===== EXCERPTED DATA

Lemma Repr_put c m k v : Repr c m ->
  exists c', lru_put k v c = Ok (c', (Recency.put (lru_capacity c) k v m).2) /\
    Repr c' (Recency.put (lru_capacity c) k v m).1 /\ lru_capacity c' = lru_capacity c.
Proof.
  intros (l & Hc & ->). unfold lru_put, Recency.put. destruct (lru_map c !! k) as [s|] eqn:E.
  { destruct (Cells_split _ _ _ _ Hc E) as (l1 & x & l2 & -> & <- & <-).
    rewrite map_get_pairs, map_delete_pairs by apply Hc.
    destruct (set_value_ok _ _ _ _ v Hc) as (c1 & -> & Hc1 & Hcap1). cbn [result_bind].
    destruct (moveToHead_ok _ _ _ _ Hc1) as (c2 & E2 & Hc2 & Hcap2). cbn [cell_slot] in E2.
    rewrite E2. exists c2. split; [done|]. split; [by eexists|congruence]. }
  assert (k ∉ cell_key <$> l) as Hk by by apply (Cells_absent _ _ _ Hc).
  rewrite map_get_absent, (Cells_size _ _ Hc) by done. unfold Recency.insert.
  assert (forall c1 l1 evicted, Cells c1 l1 -> k ∉ cell_key <$> l1 -> lru_capacity c1 = lru_capacity c ->
    exists c', (let '(c2, slot) := allocSlot {| entry_key := k; entry_value := v; entry_prev := None;
                                                 entry_next := lru_head c1 |} c1 in
                let! c3 := link_head slot c2 in
                Ok (with_map (<[k := slot]> (lru_map c3)) c3, evicted)) =
        @Ok nat (LruCache V * option (Z * V)) (c', evicted) /\
      Repr c' ((k, v) :: pairs l1) /\ lru_capacity c' = lru_capacity c) as Hnew.
  { intros c1 l1 evicted Hc1 Hk1 Hcap. pose proof (alloc_ok _ _ _ v Hc1 Hk1) as Ha.
    destruct (allocSlot _ c1) as [c2 slot]. destruct Ha as (c3 & -> & Hc3 & Hcap3). cbn [result_bind].
    eexists. split; [done|]. split; [by eexists|cbn; congruence]. }
  case_match; [|cbn [result_bind]; by apply Hnew].
  destruct l as [|x l _] using rev_ind.
  - unfold evictTail. rewrite (linked_tail _ _ (cells_linked _ _ Hc)). cbn [final result_bind].
    by apply (Hnew c []).
  - destruct (evictTail_ok _ _ _ Hc) as (c1 & -> & Hc1 & Hcap1). cbn [result_bind fst snd].
    replace (pairs (l ++ [x])) with (pairs l ++ [(cell_key x, cell_value x)]) by (unfold pairs; by rewrite fmap_app).
    rewrite List.removelast_last, last_snoc.
    apply Hnew; [done| |done]. rewrite fmap_app, not_elem_of_app in Hk. tauto.
Qed.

==========

▶ PROBLEM TO SOLVE:
Across all the records above, find each line with "rewrite" in it and copy it.

▶ EXERCISE OUTPUT:
    rewrite map_get_pairs, map_delete_pairs by apply Hc.
    rewrite E2. exists c2. split; [done|]. split; [by eexists|congruence]. }
  rewrite map_get_absent, (Cells_size _ _ Hc) by done. unfold Recency.insert.
  - unfold evictTail. rewrite (linked_tail _ _ (cells_linked _ _ Hc)). cbn [final result_bind].
    replace (pairs (l ++ [x])) with (pairs l ++ [(cell_key x, cell_value x)]) by (unfold pairs; by rewrite fmap_app).
    rewrite List.removelast_last, last_snoc.
    apply Hnew; [done| |done]. rewrite fmap_app, not_elem_of_app in Hk. tauto.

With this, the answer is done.